The Investigation found that the manual deployment of oxygen masks after the emergency descent due to rising cabin altitude had been followed by reports that oxygen supplies from a few PSUs in the passenger cabins and 13 in the Cabin Crew Rest Quarters (CCRC) did not function correctly. Examination of them all found that they were serviceable.

In respect of the noise from door 3L prior to the failure to sustain normal pressurisation, it was noted that it was not known if the flight crew "had appreciated the extent to which the noise had caused discomfort to passengers" and additionally that "the operator did not have guidelines for its flight crews on such noise occurrences" so that decisions on the acceptability of noise would be made on an ad hoc basis.
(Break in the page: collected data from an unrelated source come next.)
(** ** Deleting an object (C6) *)

(** C6.  For every request, state and object store, the delete-object
    handler answers 200 with the confirmation when the awaited call is
    fulfilled and 500 when it is rejected, so never 404: the handler does
    not look at whether the key was there.  Hence when the call is
    fulfilled a first time and again on the stores the first request left,
    both requests are answered 200. *)
Theorem delete_object_contract
  {S : Type} `{!DocumentStore S} `{!ObjectStore S} (req : request) (s : S) :
  let bucket := param "bucketName" req in
  let key := param "fileName" req in
  let s1 := stores (run (handler Delete_buckets_file req) s).2 in
  responses (trace_of Delete_buckets_file req s) =
    [match (s3_deleteObject bucket key s).1 with
     | Fulfilled _ => file_removed
     | Rejected _ => Response 500 (catch_body Delete_buckets_file)
     end]
  /\ Forall (fun resp => status resp <> 404)
            (responses (trace_of Delete_buckets_file req s))
  /\ ((s3_deleteObject bucket key s).1 = Fulfilled tt ->
      (s3_deleteObject bucket key s1).1 = Fulfilled tt ->
      responses (trace_of Delete_buckets_file req s) = [file_removed]
      /\ responses (trace_of Delete_buckets_file req s1) = [file_removed]).
Proof.
  cbn zeta. split; [apply delete_buckets_file_answer|]. split.
  - rewrite delete_buckets_file_answer.
    destruct (s3_deleteObject _ _ s).1; repeat constructor; cbn; lia.
  - intros Hfirst Hsecond.
    rewrite !delete_buckets_file_answer, Hfirst, Hsecond. done.
Qed.

Lemma delete_object_contract_witness :
  let req := delete_file_request "my-bucket" "a.txt" in
  served hex_driver Delete_buckets_file req small_cloud = [file_removed]
  /\ served hex_driver Delete_buckets_file req
       (after hex_driver Delete_buckets_file req small_cloud) = [file_removed].
Proof.
  exact (proj2 (proj2 (@delete_object_contract cloud (cloud_documents hex_driver)
                         cloud_objects
                         (delete_file_request "my-bucket" "a.txt") small_cloud))
           eq_refl eq_refl).
Defined.

(** ** Casting a body against the schema *)

Section CastFields.
Variable drv : driver.

(** A path outside the schema is never read. *)
Lemma cast_fields_outside (schema : list (string * schema_type))
  (obj : json) (p : string) :
  p ∉ schema.*1 -> (cast_fields drv schema obj).1 !! p = None.
Proof.
  induction schema as [|[q ty] rest IH]; intros Hout; cbn.
  - apply lookup_empty.
  - rewrite fmap_cons, not_elem_of_cons in Hout. destruct Hout as [Hne Hrest].
    specialize (IH Hrest).
    destruct (cast_fields drv rest obj) as [f bad]; cbn in *.
    destruct (json_get q obj) as [v|]; [|exact IH].
    destruct (cast drv ty v); cbn; [|exact IH].
    rewrite lookup_insert_ne by congruence. exact IH.
Qed.

(** A path the body does not supply is not set. *)
Lemma cast_fields_unsupplied (schema : list (string * schema_type))
  (obj : json) (p : string) :
  json_get p obj = None -> (cast_fields drv schema obj).1 !! p = None.
Proof.
  intros Hnone. induction schema as [|[q ty] rest IH]; cbn.
  - apply lookup_empty.
  - destruct (cast_fields drv rest obj) as [f bad]; cbn in *.
    destruct (json_get q obj) as [v|] eqn:Hq; [|exact IH].
    destruct (cast drv ty v); cbn; [|exact IH].
    rewrite lookup_insert_ne by congruence. exact IH.
Qed.

(** A path of the schema that the body supplies is set to the cast of
    the supplied value. *)
Lemma cast_fields_supplied (schema : list (string * schema_type))
  (obj : json) (p : string) (ty : schema_type) (v : json) :
  NoDup schema.*1 ->
  (p, ty) ∈ schema ->
  json_get p obj = Some v ->
  (cast_fields drv schema obj).1 !! p = cast drv ty v.
Proof.
  induction schema as [|[q ty'] rest IH]; intros Hnodup Hin Hv.
  - by apply elem_of_nil in Hin.
  - rewrite fmap_cons in Hnodup. apply NoDup_cons in Hnodup as [Hq Hnodup].
    cbn. pose proof (cast_fields_outside rest obj q Hq) as Hout.
    destruct (cast_fields drv rest obj) as [f bad] eqn:Hrest; cbn in *.
    apply elem_of_cons in Hin as [Heq|Hin].
    + injection Heq as <- <-. rewrite Hv.
      destruct (cast drv ty v) eqn:Hcast; cbn.
      * apply lookup_insert_eq.
      * exact Hout.
    + assert (p <> q) as Hne.
      { intros ->. apply Hq. apply list_elem_of_fmap. by exists (q, ty). }
      specialize (IH Hnodup Hin Hv).
      destruct (json_get q obj) as [w|]; [|exact IH].
      destruct (cast drv ty' w); cbn; [|exact IH].
      rewrite lookup_insert_ne by congruence. exact IH.
Qed.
Since in this case, the noise was "apparently loud enough to prevent passengers from hearing clearly the announcements over the PA system", the Investigation considered that in the case of an emergency, there must then be a concern that crew instructions "might not be transmitted quickly and effectively to the passengers through the PA system". It was further considered that "if the operator expects the crew members to use the megaphones to overcome such door noise problem, it has to ensure that the instructions broadcast through the megaphones can be heard clearly over the door noise".
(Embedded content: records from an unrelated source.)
(** * KYC verification pipeline: a shallow embedding of [app/] and its properties

    The development follows the layout of the Python package:

    - [Py]         the fragments of Python semantics the code relies on
                   (truthiness, [or], two-argument [min]/[max], f-strings);
    - [Schemas]    [app/schemas.py];
    - [Config]     [app/config.py];
    - [Effects]    exceptions and the log of outgoing HTTP requests;
    - [Sanctions]  [app/services/sanctions.py];
    - [Face]       [cosine_similarity] of [app/services/face.py];
    - [Liveness]   [app/services/liveness.py];
    - [Ocr]        [ParsedFields] and the confidence/merge loop of
                   [app/services/ocr.py];
    - [Main]       [kyc_verify] of [app/main.py].

    Numbers.  Python [float]s are modelled as exact rationals ([Q]): every
    comparison of the source is the comparison of the same rational values,
    and rounding is not modelled.  Equality of scores is therefore [==]
    ([Qeq]).  Third-party components (image decoding, the OCR engine, the MRZ
    reader, the face models, the HTTP service) are parameters of the
    pipeline; what the code does with their results is modelled in full. *)

From Stdlib Require Import List String ZArith QArith Qminmax Lqa Lia Bool.
From Stdlib Require Import Permutation Sorted.
Import ListNotations.

Local Open Scope string_scope.
Local Open Scope list_scope.
Local Open Scope Q_scope.

(* ================================================================== *)
(** ** Python semantics used by the code *)

Module Py.

(** Truthiness of an [Optional[str]]: [None] and [""] are falsy. *)
Definition truthy (o : option string) : bool :=
  match o with
  | Some s => negb (String.eqb s EmptyString)
  | None => false
  end.

(** [a or b] on optional strings: [a] when it is truthy, else [b]
    (whatever [b] is). *)
Definition or_ (a b : option string) : option string :=
  if truthy a then a else b.

(** [x < y] on numbers as a boolean. *)
Definition lt (x y : Q) : bool := negb (Qle_bool y x).

(** [x >= y]. *)
Definition ge (x y : Q) : bool := Qle_bool y x.

(** [min(a, b)]: the first argument unless the second is strictly smaller. *)
Definition min (a b : Q) : Q := if lt b a then b else a.

(** [max(a, b)]: the first argument unless the second is strictly larger. *)
Definition max (a b : Q) : Q := if lt a b then b else a.

(** [s or 0.0] on an [Optional[float]]: [None] and [0.0] are falsy. *)
Definition or_zero (o : option Q) : Q :=
  match o with
  | Some q => if Qeq_bool q 0 then 0 else q
  | None => 0
  end.

End Py.

(* ================================================================== *)
(** ** [app/schemas.py] *)

Module Schemas.

Record ExtractedFields := {
  full_name : option string;
  dob : option string;
  document_number : option string;
  nationality : option string;
  expiry_date : option string;
  address : option string;
  source : string
}.

Record Scores := {
  face_match : Q;
  liveness : Q;
  ocr_confidence : Q;
  sanctions_match : Q;
  overall : Q
}.

Record SanctionsMatch := {
  id : option string;
  name : option string;
  country : option string;
  dataset : option string;
  schema : option string;
  score : option Q;
  link : option string
}.

Record KycResult := {
  extracted : ExtractedFields;
  scores : Scores;
  sanctions_matches : list SanctionsMatch;
  passed : bool;
  reason : string
}.

End Schemas.

(* ================================================================== *)
(** ** [app/config.py] *)

Module Config.

Record Settings := {
  FACE_PASS_THRESHOLD : Q;
  LIVENESS_PASS_THRESHOLD : Q;
  OPEN_SANCTIONS_API_KEY : option string;
  SANCTIONS_TOPK : Z;
  SANCTIONS_FLAG_THRESHOLD : Q
}.

(** The values [Settings()] takes when no environment variable is set. *)
Definition default_settings : Settings := {|
  FACE_PASS_THRESHOLD := 0.35;
  LIVENESS_PASS_THRESHOLD := 0.35;
  OPEN_SANCTIONS_API_KEY := None;
  SANCTIONS_TOPK := 5%Z;
  SANCTIONS_FLAG_THRESHOLD := 0.85
|}.

End Config.

(* ================================================================== *)
(** ** Effects: exceptions and the log of HTTP requests *)

Module Effects.

(** The JSON body posted to the matching service,
    [{"query": {"name": .., "birthDate": ..}, "size": ..}],
    with the headers, URL and timeout of the call. *)
Record Request := {
  url : string;
  headers : list (string * string);
  query_name : string;
  query_birthDate : option string;
  size : Z;
  timeout : Z
}.

Inductive exn :=
| HTTPException (status_code : Z) (detail : string)
| ConnectionError          (* [requests.post] raised *)
| HTTPError (status : Z)   (* [raise_for_status] raised *)
| JSONDecodeError          (* [resp.json()] raised *)
| ImageError (msg : string). (* an upload could not be decoded *)

(** [str(e)], used in the detail of the 400 answer. *)
Definition str (e : exn) : string :=
  match e with
  | HTTPException _ detail => detail
  | ConnectionError => "connection error"
  | HTTPError _ => "http error"
  | JSONDecodeError => "invalid json"
  | ImageError msg => msg
  end.

(** A computation that may raise and that appends to the request log. *)
Definition IO (A : Type) : Type := list Request -> (exn + A) * list Request.

Definition ret {A} (a : A) : IO A := fun log => (inr a, log).

Definition bind {A B} (m : IO A) (k : A -> IO B) : IO B :=
  fun log =>
    match m log with
    | (inr a, log') => k a log'
    | (inl e, log') => (inl e, log')
    end.

Definition raise {A} (e : exn) : IO A := fun log => (inl e, log).

(** [try: body except Exception: handler]. *)
Definition try_except {A} (body : IO A) (handler : exn -> IO A) : IO A :=
  fun log =>
    match body log with
    | (inr a, log') => (inr a, log')
    | (inl e, log') => handler e log'
    end.

Definition run {A} (m : IO A) : (exn + A) * list Request := m [].

End Effects.

Declare Scope io_scope.
Delimit Scope io_scope with io.
Notation "x <- m ;; k" := (Effects.bind m (fun x => k))
  (at level 61, m at next level, right associativity) : io_scope.
Notation "m ;;; k" := (Effects.bind m (fun _ => k))
  (at level 61, right associativity) : io_scope.

(* ================================================================== *)
(** ** [app/services/sanctions.py] *)

Module Sanctions.
Import Effects.
Local Open Scope io_scope.

(** One element of the ["results"] list of the service's JSON answer:
    the keys that [query_opensanctions] reads. *)
Record Entity := {
  entity_name : option string;
  entity_country : option string;
  entity_schema : option string
}.

Record Target := { target_url : option string }.

Record ApiResult := {
  res_id : option string;
  res_name : option string;
  res_entity : option Entity;       (* absent, [null] or a dict *)
  res_dataset : option string;
  res_score : option Q;
  res_target : option Target        (* absent/falsy or a dict *)
}.

(** The decoded JSON document; [results] is [None] when the key is absent. *)
Record Data := { results : option (list ApiResult) }.

(** What [requests.post] hands back; [body] is [None] when the payload
    is not JSON. *)
Record Response := { status_code : Z; body : option Data }.

Inductive Reply :=
| Unreachable               (* connection error or timeout *)
| Replied (resp : Response).

(** [(res.get("entity", {}) or {}).get(k)]. *)
Definition entity_get (k : Entity -> option string) (res : ApiResult)
  : option string :=
  match res_entity res with
  | Some e => k e
  | None => None
  end.

(** The [SanctionsMatch(...)] built in the loop body. *)
Definition match_of_result (res : ApiResult) : Schemas.SanctionsMatch := {|
  Schemas.id := res_id res;
  Schemas.name := Py.or_ (res_name res) (entity_get entity_name res);
  Schemas.country := entity_get entity_country res;
  Schemas.dataset := res_dataset res;
  Schemas.schema := entity_get entity_schema res;
  Schemas.score := res_score res;
  Schemas.link := match res_target res with
                  | Some t => target_url t
                  | None => None
                  end
|}.

(** The sort key [lambda m: (m.score or 0.0)]. *)
Definition sort_key (m : Schemas.SanctionsMatch) : Q :=
  Py.or_zero (Schemas.score m).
The formally stated Conclusions of the Investigation in respect of the door failure were as follows:

  • The Door 3L failure was traced to a crack passing through a number of rivet holes on the door skin. The crack was probably caused by high cycle fatigue under varying amplitude loading due to the fluttering of the Batch 1 CP that was initially installed on the aircraft. Once the crack was initiated, the stiffer Batch 3 CP could not prevent further propagation of the crack.
  • In regards to the PSUs in the bunks in the CCRC, some cabin crew members did not seem to be conscious of the fact that oxygen would only flow if the lanyard pin is released though pulling at the oxygen mask.
  • There were traces of sealant and paint in the crack surfaces as well as on the countersunk surfaces of two rivet holes, meaning that the crack was present when CP was replaced in August 2012.

Safety Action was taken by both Airbus and Singapore Airlines as a result of the door failure findings.

At this point in the Investigation, one Safety Recommendation has been made as follows:

  • that Singapore Airlines assess the effectiveness of the use of megaphones as a means for its crews to give instructions to passengers in an emergency when the noise level in the cabin is such as to prevent passengers from hearing clearly the instructions through the aircraft’s public address system. (R-2015-008)

An Interim Report was completed on 21 September 2015. The Investigation is continuing to look into operational aspects of the event including alternate aerodrome flight planning in respect of the Aerodrome RFFS Category requirement and the Safety Risk Assessment of RFFS requirements by the operator.